Ogni transazione denominata in valuta estera deve essere registrata nella valuta funzionale dell'entità utilizzando il tasso di cambio spot alla data della transazione. Quando i tassi di cambio si modificano tra la data della transazione e la data di regolamento — o tra la data della transazione e una data di bilancio — le differenze risultanti devono essere rilevate nel conto economico del periodo in cui si manifestano.
Questa norma si applica ogni volta che un'entità acquista o vende beni o servizi prezzati in valuta estera, prende in prestito o concede prestiti in valuta estera, oppure acquista e aliena attività in valuta estera (IAS 21.20).

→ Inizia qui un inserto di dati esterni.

(* ===== verification/Sse.v ===== *)
(** * Server-sent events of the analytics API

    Models services/analytics_api/app/{sse,routers/events,models/events}.py: the
    multiplexer that gives every browser its bus subscriptions and a bounded
    queue, and the generator that writes the stream.  Every [await] is a point
    where other clients run, where the library call fails, or where the task is
    cancelled: [CancelledError] passes the [except Exception] of the code.

    A set of event types is a list without repetition.  Times are microseconds;
    the wire text of an event is not built, an output is the event itself. *)

From S2P Require Import Prelude Json Bus.
From Stdlib Require Import Ascii.
Open Scope Z_scope.

(** ** models/events.py *)
Inductive EventType := POSITIONS | SIGNALS | TRADES | SCORING | ALERTS.
#[global] Instance EventType_eq_dec : EqDecision EventType.
Proof. solve_decision. Defined.
Definition EventType_value (t : EventType) : string :=
  match t with POSITIONS => "positions" | SIGNALS => "signals" | TRADES => "trades" | SCORING => "scoring" | ALERTS => "alerts" end.
Definition event_type_of (s : string) : res EventType :=
  match find (fun t => (EventType_value t =? s)%string) [POSITIONS; SIGNALS; TRADES; SCORING; ALERTS] with
  | Some t => Ok t
  | None => Err (ValueError ("unknown event type " +:+ s))
  end.
Definition is_space (c : ascii) : bool := let n := nat_of_ascii c in (n =? 32)%nat || ((9 <=? n)%nat && (n <=? 13)%nat).
Fixpoint lstrip (s : list ascii) : list ascii := match s with c :: s' => if is_space c then lstrip s' else s | [] => [] end.
Definition strip (s : list ascii) : list ascii := reverse (lstrip (reverse (lstrip s))).
Fixpoint split_commas (s : list ascii) : list (list ascii) :=
  match s with
  | [] => [[]]
  | c :: s' =>
      if bool_decide (c = ","%char) then [] :: split_commas s'
      else match split_commas s' with w :: ws => (c :: w) :: ws | [] => [[c]] end
  end.
Definition add_type (t : EventType) (ts : list EventType) : list EventType := if bool_decide (t ∈ ts) then ts else ts ++ [t].
Fixpoint parse_tokens (tokens : list (list ascii)) (parsed : list EventType) : res (list EventType) :=
  match tokens with
  | [] => Ok parsed
  | token :: rest =>
      match strip token with
      | [] => parse_tokens rest parsed
      | t => e ← event_type_of (String.string_of_list_ascii t); parse_tokens rest (add_type e parsed)
      end
  end.
Definition parse_types (raw : string) : res (list EventType) :=
  match strip (String.list_ascii_of_string raw) with
  | [] => Err (ValueError "types query param is required and non-empty")
  | stripped =>
      parsed ← parse_tokens (split_commas stripped) [];
      match parsed with [] => Err (ValueError "types query param is required and non-empty") | _ => Ok parsed end
  end.

(** ** Subjects and filters *)
Abbreviation Envelope := (MessageEnvelope dict).
Record sse_event := mkEvent { ev_type : EventType; ev_payload : dict; ev_correlation_id : string; ev_published_at : Z }.
Definition envelope_to_sse_event (e : Envelope) (t : EventType) : sse_event := mkEvent t (payload e) (correlation_id e) (published_at e).
(** [payload.get("event_type") in names]: a list or a dict has no hash. *)
Definition event_type_in (names : list string) (p : dict) : res bool :=
  match dict_get "event_type" p with
  | Some (JStr s) => Ok (bool_decide (s ∈ names))
  | Some (JList _) | Some (JObj _) => Err (TypeError "unhashable type")
  | _ => Ok false
  end.
Definition POSITIONS_EVENT_TYPES : list string := ["order_closed"; "sl_moved"].
Definition TRADES_EVENT_TYPES : list string := ["order_placed"; "order_filled"].
Definition filter_for_type (e : Envelope) (t : EventType) : res bool :=
  match t with
  | POSITIONS => event_type_in POSITIONS_EVENT_TYPES (payload e)
  | TRADES => event_type_in TRADES_EVENT_TYPES (payload e)
  | _ => Ok true
  end.
Abbreviation subscription := (string * list EventType)%type.
Definition subjects_for_types (types : list EventType) : list subscription :=
  let has t := bool_decide (t ∈ types) in
  let shared_orders := (if has POSITIONS then [POSITIONS] else []) ++ (if has TRADES then [TRADES] else []) in
  (match shared_orders with [] => [] | _ => [("orders.events.>", shared_orders)] end) ++
  (if has SIGNALS then [("signals.validated", [SIGNALS])] else []) ++
  (if has SCORING then [("signals.rejected.>", [SCORING])] else []) ++
  (if has ALERTS then [("system.alerts", [ALERTS])] else []).

(** ** A client: where its registration is, its queue and its stream *)
Inductive phase :=
| subscribing (todo : list subscription)   (** awaits the first one *)
| rolling_back (todo : list subscription)
| streaming
| unregistering (todo : list subscription)
| gone
| lost.                                    (** cancelled at an await of these *)
Inductive wire := w_connected | w_heartbeat | w_data (ev : sse_event).
Record ClientHandle := mkClient {
  cl_phase : phase;
  cl_subscriptions : list subscription;    (** [handle.subscriptions] *)
  cl_live : list subscription;             (** those the server delivers to *)
  cl_queue : list (option sse_event);      (** [None] is the sentinel *)
  cl_overflow_count : Z; cl_last_overflow_log : Z; cl_warnings : Z;
  cl_is_active : bool;
  cl_generator : bool;                     (** the response is being streamed *)
  cl_heartbeat_at : Z; cl_out : list wire;
}.
Record multiplexer := mkMux { mx_clients : gmap nat ClientHandle; mx_active_count : Z }.

Definition set_phase (p : phase) (h : ClientHandle) : ClientHandle :=
  mkClient p (cl_subscriptions h) (cl_live h) (cl_queue h) (cl_overflow_count h) (cl_last_overflow_log h) (cl_warnings h) (cl_is_active h)
    (cl_generator h) (cl_heartbeat_at h) (cl_out h).
Definition set_queue (q : list (option sse_event)) (h : ClientHandle) : ClientHandle :=
  mkClient (cl_phase h) (cl_subscriptions h) (cl_live h) q (cl_overflow_count h) (cl_last_overflow_log h) (cl_warnings h) (cl_is_active h)
    (cl_generator h) (cl_heartbeat_at h) (cl_out h).
Definition set_live (l : list subscription) (h : ClientHandle) : ClientHandle :=
  mkClient (cl_phase h) (cl_subscriptions h) l (cl_queue h) (cl_overflow_count h) (cl_last_overflow_log h) (cl_warnings h) (cl_is_active h)
    (cl_generator h) (cl_heartbeat_at h) (cl_out h).
Definition put_client (i : nat) (h : ClientHandle) (m : multiplexer) : multiplexer := mkMux (<[i := h]> (mx_clients m)) (mx_active_count m).
Definition add_count (n : Z) (m : multiplexer) : multiplexer := mkMux (mx_clients m) (mx_active_count m + n).

Section mux.
Context (maxsize : nat) (max_connections overflow_log_interval heartbeat_interval : Z).

(** ** The queue: [asyncio.Queue(maxsize)] *)
Definition full (q : list (option sse_event)) : bool := (0 <? maxsize)%nat && (maxsize <=? length q)%nat.
(** [put_nowait], dropping the oldest entry of a full queue. *)
Definition put_dropping (x : option sse_event) (q : list (option sse_event)) : list (option sse_event) :=
  if full q then tail q ++ [x] else q ++ [x].
Definition enqueue_with_overflow (now : Z) (ev : sse_event) (h : ClientHandle) : ClientHandle :=
  if full (cl_queue h) then
    let logs := overflow_log_interval <=? now - cl_last_overflow_log h in
    mkClient (cl_phase h) (cl_subscriptions h) (cl_live h) (put_dropping (Some ev) (cl_queue h)) (cl_overflow_count h + 1)
      (if logs then now else cl_last_overflow_log h) (if logs then cl_warnings h + 1 else cl_warnings h) (cl_is_active h)
      (cl_generator h) (cl_heartbeat_at h) (cl_out h)
  else set_queue (put_dropping (Some ev) (cl_queue h)) h.
(** The closure of [_make_handler]; the bus swallows what it raises. *)
Fixpoint handler (now : Z) (subject_types : list EventType) (e : Envelope) (h : ClientHandle) : ClientHandle :=
  match subject_types with
  | [] => h
  | t :: rest =>
      match filter_for_type e t with
      | Err _ => h
      | Ok false => handler now rest e h
      | Ok true => handler now rest e (enqueue_with_overflow now (envelope_to_sse_event e t) h)
      end
  end.

(** ** register_client *)
Definition new_client (todo : list subscription) : ClientHandle :=
  mkClient (match todo with [] => streaming | _ => subscribing todo end) [] [] [] 0 0 0 true (match todo with [] => true | _ => false end) 0 [].
(** Up to the first await; [None]: SSEConnectionLimitError, answered 503. *)
Definition register_client (i : nat) (types : list EventType) (m : multiplexer) : option multiplexer :=
  if max_connections <=? mx_active_count m then None
  else Some (put_client i (new_client (subjects_for_types types)) (add_count 1 m)).
(** The request: 422 for unreadable types, 503 when there is no slot left. *)
Inductive stream_answer := refused (status : Z) | accepted (m : multiplexer).
Definition stream_events (i : nat) (raw : string) (m : multiplexer) : stream_answer :=
  match parse_types raw with
  | Err _ => refused 422
  | Ok types => match register_client i types m with None => refused 503 | Some m' => accepted m' end
  end.
Definition subscribe_done (h : ClientHandle) : option ClientHandle :=
  match cl_phase h with
  | subscribing (s :: rest) =>
      Some (mkClient (match rest with [] => streaming | _ => subscribing rest end) (cl_subscriptions h ++ [s]) (cl_live h ++ [s]) (cl_queue h)
        (cl_overflow_count h) (cl_last_overflow_log h) (cl_warnings h) (cl_is_active h) (match rest with [] => true | _ => false end)
        (cl_heartbeat_at h) (cl_out h))
  | _ => None
  end.
(** The slot is given back when the last subscription is rolled back. *)
Definition release (i : nat) (h : ClientHandle) (m : multiplexer) : multiplexer := add_count (-1) (put_client i (set_phase gone h) m).
Definition roll_back (i : nat) (todo : list subscription) (h : ClientHandle) (m : multiplexer) : multiplexer :=
  match todo with [] => release i h m | _ => put_client i (set_phase (rolling_back todo) h) m end.
Definition subscribe_failed (i : nat) (h : ClientHandle) (m : multiplexer) : option multiplexer :=
  match cl_phase h with subscribing (_ :: _) => Some (roll_back i (cl_subscriptions h) h m) | _ => None end.

(** ** unregister_client *)
Definition finish (i : nat) (h : ClientHandle) (m : multiplexer) : multiplexer := release i (set_queue (put_dropping None (cl_queue h)) h) m.
Definition unsubscribe_all (i : nat) (todo : list subscription) (h : ClientHandle) (m : multiplexer) : multiplexer :=
  match todo with [] => finish i h m | _ => put_client i (set_phase (unregistering todo) h) m end.
Definition deactivate (h : ClientHandle) : ClientHandle :=
  mkClient (cl_phase h) (cl_subscriptions h) (cl_live h) (cl_queue h) (cl_overflow_count h) (cl_last_overflow_log h) (cl_warnings h) false
    (cl_generator h) (cl_heartbeat_at h) (cl_out h).
Definition unregister_client (i : nat) (h : ClientHandle) (m : multiplexer) : multiplexer :=
  if negb (cl_is_active h) then m else unsubscribe_all i (cl_subscriptions h) (deactivate h) m.
(** The server has answered an unsubscribe, or the call raised: either way the
    loop goes on. *)
Definition drop_live (fails : bool) (s : subscription) (h : ClientHandle) : ClientHandle :=
  if fails then h else set_live (filter (fun x => x ≠ s) (cl_live h)) h.
Definition unsubscribed (fails : bool) (i : nat) (h : ClientHandle) (m : multiplexer) : option multiplexer :=
  match cl_phase h with
  | rolling_back (s :: rest) => Some (roll_back i rest (drop_live fails s h) m)
  | unregistering (s :: rest) => Some (unsubscribe_all i rest (drop_live fails s h) m)
  | _ => None
  end.
Definition cancelled (i : nat) (h : ClientHandle) (m : multiplexer) : option multiplexer :=
  match cl_phase h with
  | subscribing _ | rolling_back _ | unregistering _ => Some (put_client i (set_phase lost h) m)
  | _ => None
  end.

(** ** The generator of routers/events.py *)
Definition emit (w : wire) (now : Z) (h : ClientHandle) : ClientHandle :=
  mkClient (cl_phase h) (cl_subscriptions h) (cl_live h) (cl_queue h) (cl_overflow_count h) (cl_last_overflow_log h) (cl_warnings h) (cl_is_active h)
    (cl_generator h) (now + heartbeat_interval) (cl_out h ++ [w]).
Definition end_generator (h : ClientHandle) : ClientHandle :=
  mkClient (cl_phase h) (cl_subscriptions h) (cl_live h) (cl_queue h) (cl_overflow_count h) (cl_last_overflow_log h) (cl_warnings h) (cl_is_active h)
    false (cl_heartbeat_at h) (cl_out h).
(** Leaving the loop runs the [finally]. *)
Definition leave (i : nat) (h : ClientHandle) (m : multiplexer) : multiplexer :=
  let h' := end_generator h in unregister_client i h' (put_client i h' m).
(** One round of the loop: the first line, a time-out, an event or the sentinel. *)
Definition stream_round (now : Z) (i : nat) (h : ClientHandle) (m : multiplexer) : option multiplexer :=
  if negb (cl_generator h) then None
  else match cl_out h with
       | [] => Some (put_client i (emit w_connected now h) m)
       | _ =>
           if cl_heartbeat_at h <=? now then Some (put_client i (emit w_heartbeat now h) m)
           else match cl_queue h with
                | [] => None
                | Some ev :: q => Some (put_client i (emit (w_data ev) now (set_queue q h)) m)
                | None :: q => Some (leave i (set_queue q h) m)
                end
       end.

(** What a message is to the types of a subscription. *)
Fixpoint matching (subject_types : list EventType) (e : Envelope) : list sse_event :=
  match subject_types with
  | [] => []
  | t :: rest =>
      match filter_for_type e t with
      | Err _ => []
      | Ok false => matching rest e
      | Ok true => envelope_to_sse_event e t :: matching rest e
      end
  end.

(** ** The service: requests, messages, answers of the bus.  The label holds the
    events a step offers to a client. *)
Inductive sse_step : list (nat * sse_event) → multiplexer → multiplexer → Prop :=
| step_register i raw m m' : mx_clients m !! i = None → stream_events i raw m = accepted m' → sse_step [] m m'
| step_subscribed i h h' m : mx_clients m !! i = Some h → subscribe_done h = Some h' → sse_step [] m (put_client i h' m)
| step_subscribe_failed i h m m' : mx_clients m !! i = Some h → subscribe_failed i h m = Some m' → sse_step [] m m'
| step_unsubscribed fails i h m m' : mx_clients m !! i = Some h → unsubscribed fails i h m = Some m' → sse_step [] m m'
| step_cancelled i h m m' : mx_clients m !! i = Some h → cancelled i h m = Some m' → sse_step [] m m'
| step_message i h s now e m : mx_clients m !! i = Some h → s ∈ cl_live h →
    sse_step (pair i <$> matching s.2 e) m (put_client i (handler now s.2 e h) m)
| step_round now i h m m' : mx_clients m !! i = Some h → stream_round now i h m = Some m' → sse_step [] m m'
| step_disconnected i h m : mx_clients m !! i = Some h → cl_generator h = true → sse_step [] m (leave i h m)
| step_shutdown i h m : mx_clients m !! i = Some h → cl_phase h = streaming → sse_step [] m (unregister_client i h m).
Inductive sse_run : list (nat * sse_event) → multiplexer → multiplexer → Prop :=
| run_nil m : sse_run [] m m
| run_snoc l l' m m' m'' : sse_run l m m' → sse_step l' m' m'' → sse_run (l ++ l') m m''.
End mux.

Registrare la transazione al tasso spot alla data della transazione. Ad esempio, una fattura in USD ricevuta quando il tasso è 1,25 EUR/USD viene registrata a quel tasso.
Le poste monetarie (disponibilità liquide, crediti, debiti) sono ritrasformate al tasso di chiusura. Le poste non monetarie contabilizzate al costo storico rimangono al tasso della data della transazione originaria.
Quando la transazione si regola in un periodo successivo, la differenza di cambio per ogni periodo fino al regolamento è determinata dal movimento del tasso durante quel periodo specifico — non dal movimento totale dall'inizio (IAS 21.29).